Feds Clear Toyota Electronics in Unintended Acceleration Cases
CNBC Auto and Airline Industry Reporter
After spending almost a year investigating the cause of Toyota cars and trucks suddenly speeding up, the Department of Transportation found no electronic problemsin Toyota vehicles that could have caused unintended acceleration. Not only that, the DOT found no other possible mechanical explanations for unintended acceleration cases beyond sticky gas pedals or floor mats entrapping accelerators.
For Toyota it is vindication. Vindication at a steep price, but vindication just the same.

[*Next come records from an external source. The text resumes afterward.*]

Lemma jsToCString_stamps_call_start_witness :
  jsToCString idle_to_cstring 1%N 1%N 1000 w_attached
  = idle_to_cstring 1%N (JS_OBJECT 1%N)
      (with_rto_heap <[1%N := set_start 1000 op_ready]> w_attached)
  /\ jsToCString idle_to_cstring 1%N 1%N 1000 w_detached
     = idle_to_cstring 1%N (JS_OBJECT 1%N) w_detached.
Proof.
  split.
  - apply (jsToCString_stamps_call_start idle_to_cstring w_attached 1%N 1%N 1%N
             rt_attached (JS_OBJECT 1%N) 1000);
      try (vm_compute; reflexivity). discriminate.
  - apply (jsToCString_stamps_call_start idle_to_cstring w_detached 1%N 1%N 1%N
             (set_rt_opaque NULL rt_attached) (JS_OBJECT 1%N) 1000);
      vm_compute; reflexivity.
Defined.

Lemma module_loader_compiles_source_witness :
  __my_js_module_loader stub_compile 1%N "lib" 1%N w_source
  = Ok 1%N
       (with_objects <[1%N := set_ref_count (2 - 1) (mkObject 1%N 2 0%N NULL)]>
          (world_after
             (stub_compile 1%N "export default 1" 16 "lib"
                (Z.lor JS_EVAL_TYPE_MODULE JS_EVAL_FLAG_COMPILE_ONLY))
             (with_dispatched
                (fun l => l ++ [mkDispatch 1%N JSChannelType_MODULE (Arg_module_name "lib")])
                w_source))).
Proof.
  apply (module_loader_compiles_source stub_compile w_source _ 1%N "lib" 1%N
           (mkRuntimeOpaque source_channel 0 0) "export default 1" (JS_MODULE 1%N));
    try (vm_compute; reflexivity).
  cbn. lia.
Defined.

Ever since the unintended acceleration case explodedinto a national scandal, there were many people claiming the root cause of Toyota vehicles suddenly speeding up was in the electronics of the car. Even after independent firms came out and said they doubted a link between faulty electronics and unintended acceleration, there were still skeptics. But the DOT, working with electronics investigators from NASA and vehicle researchers from NHTSA found no link.
For Toyota this ends a lot of speculation, but the cost of the unintended acceleration scandal has been steep. The company has paid $48 million in fines for being too slow to alert the federal government of faulty gas pedals that should have been recalled. And then there are numerous lawsuits working their way through the courts. Who knows when it's all said and done how many millions, perhaps even billions, these reports of unintended acceleration will wind up costing the company.
The federal government is thinking of making three recommendations for the auto industry following this investigation:
- Propose rules, by the end of 2011, to require brake override systems, to standardize operation of keyless ignition systems, and to require the installation of event data recorders in all passenger vehicles;
- Begin broad research on the reliability and security of electronic control systems
- Research the placement and design of accelerator and brake pedals, as well as driver usage of pedals, to determine whether design and placement can be improved to reduce pedal misapplication.
Between 2000 and 2010, there were more than three thousand cases of unintended acceleration.